GHITA
Archiviste
View attachment 2403024View attachment 2403057View attachment 2403059View attachment 2403060Art, in its essence, is a constant search for balance between technique and emotion, and your work at Pigking has always stood out by reaching the very peak of that balance. However, it is clear that the transition to the rectangular format has imposed a high cost on the aesthetic that made you famous. My advice to you is an invitation to reflect: sometimes, expanding the horizon of the image ends up diluting the soul of what is being portrayed. The square format (1:1) was not just a technical choice; it was the frame that forced perfection.
In Daz3D, the square format is the natural habitat of hyper-realism. It mandated the use of tight focal lengths which, by nature, eliminate distortions and treat the human face with the nobility of a classic portrait.
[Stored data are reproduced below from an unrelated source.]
(** * MIG loader and manifest API: manifest-driven reconciliation

    A shallow embedding of the Go sources of the MIG loader
    ([mig/loader/loader.go]), of the manifest endpoints of the API
    ([mig/api/manifest_endpoints.go]) and of the shared manifest and
    bundle code of package [mig], with the properties of the
    reconciliation protocol stated and settled against that embedding.

    Go strings are byte strings: they are [string] here (a list of
    8-bit [ascii]), file contents are [list byte], maps keyed by
    paths are stdpp's [gmap string].  Functions that return a Go
    [error] return a [result]; run-time panics (nil dereference, index
    out of range, the handlers' explicit [panic]) are a third outcome. *)

From Stdlib Require Import ZArith NArith List String Ascii Lia Bool.
From Stdlib Require Import Strings.Byte.
From stdpp Require Import base option list gmap strings.

Import ListNotations.
Local Open Scope string_scope.
Local Open Scope list_scope.

(* ===================================================================== *)
(** ** crypto/sha256 and the ["%x"] verb *)
(* ===================================================================== *)

(** [crypto/sha256] is FIPS 180-4 SHA-256.  Words are 32-bit integers
    carried in [Z] with the wrap-around written out.  The round
    constants and the initial state are computed the way the standard
    defines them: the first 32 bits of the fractional parts of the cube
    (resp. square) roots of the first 64 (resp. 8) primes. *)
Module Sha256.
Local Open Scope Z_scope.

Definition wrap32 (x : Z) : Z := x mod 2 ^ 32.

Definition add32 (x y : Z) : Z := wrap32 (x + y).

Definition rotr (n x : Z) : Z :=
  Z.lor (Z.shiftr x n) (wrap32 (Z.shiftl x (32 - n))).

Definition not32 (x : Z) : Z := Z.lxor x (2 ^ 32 - 1).

Definition ch (e f g : Z) : Z := Z.lxor (Z.land e f) (Z.land (not32 e) g).

Definition maj (a b c : Z) : Z :=
  Z.lxor (Z.lxor (Z.land a b) (Z.land a c)) (Z.land b c).

Definition bsig0 (a : Z) : Z := Z.lxor (Z.lxor (rotr 2 a) (rotr 13 a)) (rotr 22 a).
Definition bsig1 (e : Z) : Z := Z.lxor (Z.lxor (rotr 6 e) (rotr 11 e)) (rotr 25 e).
Definition ssig0 (w : Z) : Z := Z.lxor (Z.lxor (rotr 7 w) (rotr 18 w)) (Z.shiftr w 3).
Definition ssig1 (w : Z) : Z := Z.lxor (Z.lxor (rotr 17 w) (rotr 19 w)) (Z.shiftr w 10).

Definition is_prime (n : Z) : bool :=
  (1 <? n) && forallb (fun d => negb (n mod d =? 0))
                      (List.map Z.of_nat (List.seq 2 (Z.to_nat n - 2))).

Definition primes64 : list Z :=
  Eval vm_compute in
    firstn 64 (List.filter is_prime (List.map Z.of_nat (List.seq 2 320))).

(** Integer cube root by bisection on the bits below [2^bits]. *)
Fixpoint icbrt_bits (bits : nat) (n r : Z) : Z :=
  match bits with
  | O => r
  | S b =>
      let r' := r + 2 ^ Z.of_nat b in
      icbrt_bits b n (if r' * r' * r' <=? n then r' else r)
  end.

Definition frac_cbrt32 (p : Z) : Z := wrap32 (icbrt_bits 40 (p * 2 ^ 96) 0).
Definition frac_sqrt32 (p : Z) : Z := wrap32 (Z.sqrt (p * 2 ^ 64)).

Definition K256 : list Z := Eval vm_compute in List.map frac_cbrt32 primes64.
Definition init256 : list Z :=
  Eval vm_compute in List.map frac_sqrt32 (firstn 8 primes64).

(** Big-endian packing. *)
Fixpoint be_word (bs : list Z) : Z :=
  match bs with
  | [] => 0
  | b :: tl => b * 2 ^ (8 * Z.of_nat (List.length tl)) + be_word tl
  end.

Fixpoint be_bytes (n : nat) (x : Z) : list Z :=
  match n with
  | O => []
  | S m => (x / 2 ^ (8 * Z.of_nat m)) mod 256 :: be_bytes m x
  end.

(** Padding: a one bit, zero bits up to 56 mod 64 bytes, the bit length
    on 64 bits. *)
Definition pad (msg : list Z) : list Z :=
  let len := Z.of_nat (List.length msg) in
  msg ++ [128] ++ List.repeat 0 (Z.to_nat ((55 - len) mod 64))
      ++ be_bytes 8 (8 * len).

Fixpoint groups (n count : nat) (l : list Z) : list (list Z) :=
  match count with
  | O => []
  | S c => firstn n l :: groups n c (skipn n l)
  end.

Definition words_of_block (blk : list Z) : list Z :=
  List.map be_word (groups 4 16 blk).

(** The message schedule: 48 more words after the block's 16. *)
Fixpoint extend (n : nat) (w : list Z) : list Z :=
  match n with
  | O => w
  | S m =>
      let t := List.length w in
      let at_ (k : nat) := List.nth (t - k) w 0 in
      extend m (w ++ [add32 (add32 (ssig1 (at_ 2%nat)) (at_ 7%nat))
                            (add32 (ssig0 (at_ 15%nat)) (at_ 16%nat))])
  end.

Definition round (st : list Z) (kw : Z * Z) : list Z :=
  match st with
  | [a; b; c; d; e; f; g; h] =>
      let t1 := add32 (add32 (add32 h (bsig1 e)) (add32 (ch e f g) (fst kw))) (snd kw) in
      let t2 := add32 (bsig0 a) (maj a b c) in
      [add32 t1 t2; a; b; c; add32 d t1; e; f; g]
  | _ => st
  end.

Definition compress (st : list Z) (blk : list Z) : list Z :=
  let w := extend 48 (words_of_block blk) in
  let st' := fold_left round (List.combine K256 w) st in
  List.map (fun xy => add32 (fst xy) (snd xy)) (List.combine st st').

Definition digest (msg : list Z) : list Z :=
  let p := pad msg in
  let blocks := groups 64 (List.length p / 64) p in
  List.concat (List.map (be_bytes 4) (fold_left compress blocks init256)).

End Sha256.

#[global] Instance byte_eq_decision : EqDecision byte := Byte.byte_eq_dec.

Definition byte_to_Z (b : byte) : Z := Z.of_N (Byte.to_N b).

Definition byte_of_Z (z : Z) : byte :=
  match Byte.of_N (Z.to_N z) with
  | Some b => b
  | None => x00
  end.

(** [sha256.New()], [h.Write(p)] and [h.Sum(nil)]: the state of the
    hash is the stream written so far. *)
Definition sha256_New : list byte := [].
Definition hash_Write (h : list byte) (p : list byte) : list byte := h ++ p.
Definition hash_Sum (h : list byte) : list byte :=
  List.map byte_of_Z (Sha256.digest (List.map byte_to_Z h)).

(** [fmt.Sprintf("%x", b)]: two lower-case hexadecimal digits a byte. *)
Definition hex_digit (n : N) : ascii :=
  if (n <? 10)%N then ascii_of_N (48 + n) else ascii_of_N (87 + n).

Fixpoint Sprintf_x (bs : list byte) : string :=
  match bs with
  | [] => EmptyString
  | b :: tl =>
      let n := Byte.to_N b in
      String (hex_digit (n / 16)) (String (hex_digit (n mod 16)) (Sprintf_x tl))
  end.

Definition sha256_hex (content : list byte) : string :=
  Sprintf_x (hash_Sum (hash_Write sha256_New content)).

(* ===================================================================== *)
(** ** regexp: anchored matching by derivatives *)
(* ===================================================================== *)

(** The fragment of [regexp] syntax the program uses: character classes
    given by ranges, concatenation, alternation and repetition.  A
    pattern written between [^] and [$] (no flags) matches a string
    exactly when the whole string is in its language. *)
Inductive regex : Type :=
| ReNone
| ReEmpty
| ReClass (ranges : list (ascii * ascii))
| ReCat (r1 r2 : regex)
| ReAlt (r1 r2 : regex)
| ReStar (r : regex).

Definition RePlus (r : regex) : regex := ReCat r (ReStar r).

Definition in_range (c : ascii) (lohi : ascii * ascii) : bool :=
  (N_of_ascii (fst lohi) <=? N_of_ascii c)%N && (N_of_ascii c <=? N_of_ascii (snd lohi))%N.

Definition in_class (ranges : list (ascii * ascii)) (c : ascii) : bool :=
  existsb (in_range c) ranges.

Fixpoint nullable (r : regex) : bool :=
  match r with
  | ReNone => false
  | ReEmpty => true
  | ReClass _ => false
  | ReCat r1 r2 => nullable r1 && nullable r2
  | ReAlt r1 r2 => nullable r1 || nullable r2
  | ReStar _ => true
  end.

Fixpoint deriv (c : ascii) (r : regex) : regex :=
  match r with
  | ReNone => ReNone
  | ReEmpty => ReNone
  | ReClass ranges => if in_class ranges c then ReEmpty else ReNone
  | ReCat r1 r2 =>
      if nullable r1
      then ReAlt (ReCat (deriv c r1) r2) (deriv c r2)
      else ReCat (deriv c r1) r2
  | ReAlt r1 r2 => ReAlt (deriv c r1) (deriv c r2)
  | ReStar r1 => ReCat (deriv c r1) (ReStar r1)
  end.

Fixpoint full_match (r : regex) (s : string) : bool :=
  match s with
  | EmptyString => nullable r
  | String c tl => full_match (deriv c r) tl
  end.

(** The language of a pattern, for the correctness of [full_match]. *)
Inductive re_lang : regex -> string -> Prop :=
| lang_empty : re_lang ReEmpty EmptyString
| lang_class ranges c :
    in_class ranges c = true -> re_lang (ReClass ranges) (String c EmptyString)
| lang_cat r1 r2 s1 s2 :
    re_lang r1 s1 -> re_lang r2 s2 -> re_lang (ReCat r1 r2) (s1 +:+ s2)
| lang_alt_l r1 r2 s : re_lang r1 s -> re_lang (ReAlt r1 r2) s
| lang_alt_r r1 r2 s : re_lang r2 s -> re_lang (ReAlt r1 r2) s
| lang_star_nil r : re_lang (ReStar r) EmptyString
| lang_star_cons r s1 s2 :
    re_lang r s1 -> re_lang (ReStar r) s2 -> re_lang (ReStar r) (s1 +:+ s2).

(** ["[A-Za-z0-9]"] and ["^[A-Za-z0-9]+$"]. *)
Definition alnum : list (ascii * ascii) :=
  [("A"%char, "Z"%char); ("a"%char, "z"%char); ("0"%char, "9"%char)].

Definition is_alnum : ascii -> bool := in_class alnum.

Fixpoint all_chars (p : ascii -> bool) (s : string) : bool :=
  match s with
  | EmptyString => true
  | String c tl => p c && all_chars p tl
  end.

(* ===================================================================== *)
(** ** Errors and results *)
(* ===================================================================== *)

Inductive errno : Type := ENOENT | EACCES | EISDIR | ENOSPC | EBADF.

(** A Go [error] value that is not nil: [*os.PathError] and
    [*os.LinkError] from package [os], [fmt.Errorf] and the errors of
    the libraries, which carry a message only. *)
Inductive error : Type :=
| PathError (op path : string) (e : errno)
| LinkError (op old new : string) (e : errno)
| Errorf (msg : string).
By adopting the rectangle, you gained scenery but lost the pixel density that made the skin, the gaze, and the expressions of the characters feel almost palpable, almost photographic. The audience misses that overwhelming presenceāthat surgical sharpness that only a total focus on the character can deliver.
Do not view the return to the 1:1 format as a step backward, but as a reclamation of your own identity. If the Pigking trademark is stunning beauty and unreachable technical quality, the square is the stage where that talent shines without distractions. In the rectangle, the render engine divides its power between the character, the walls, the floor, and the furniture; in the square, every ray of light calculated by Iray is dedicated to sculpting perfection into the model. It is an economy of resources that translates into an immeasurable artistic gain.
Therefore, my personal advice is: close the zoom once again. Reclaim the intimacy that the square format provides. Let the scenery be merely an implied detail and bring the character back to the center of everything, with all the wealth of detail that the public has come to love. If the world asks for wide screens, give them instead the depth of a portrait that needs no extra space to be grand. The true evolution of an artist is not in changing formats, but in mastering the one where their voice is clearest and most powerful.
I actually like the rectangular format, hihihihihi, I find it more modern (a bit like in the cinema).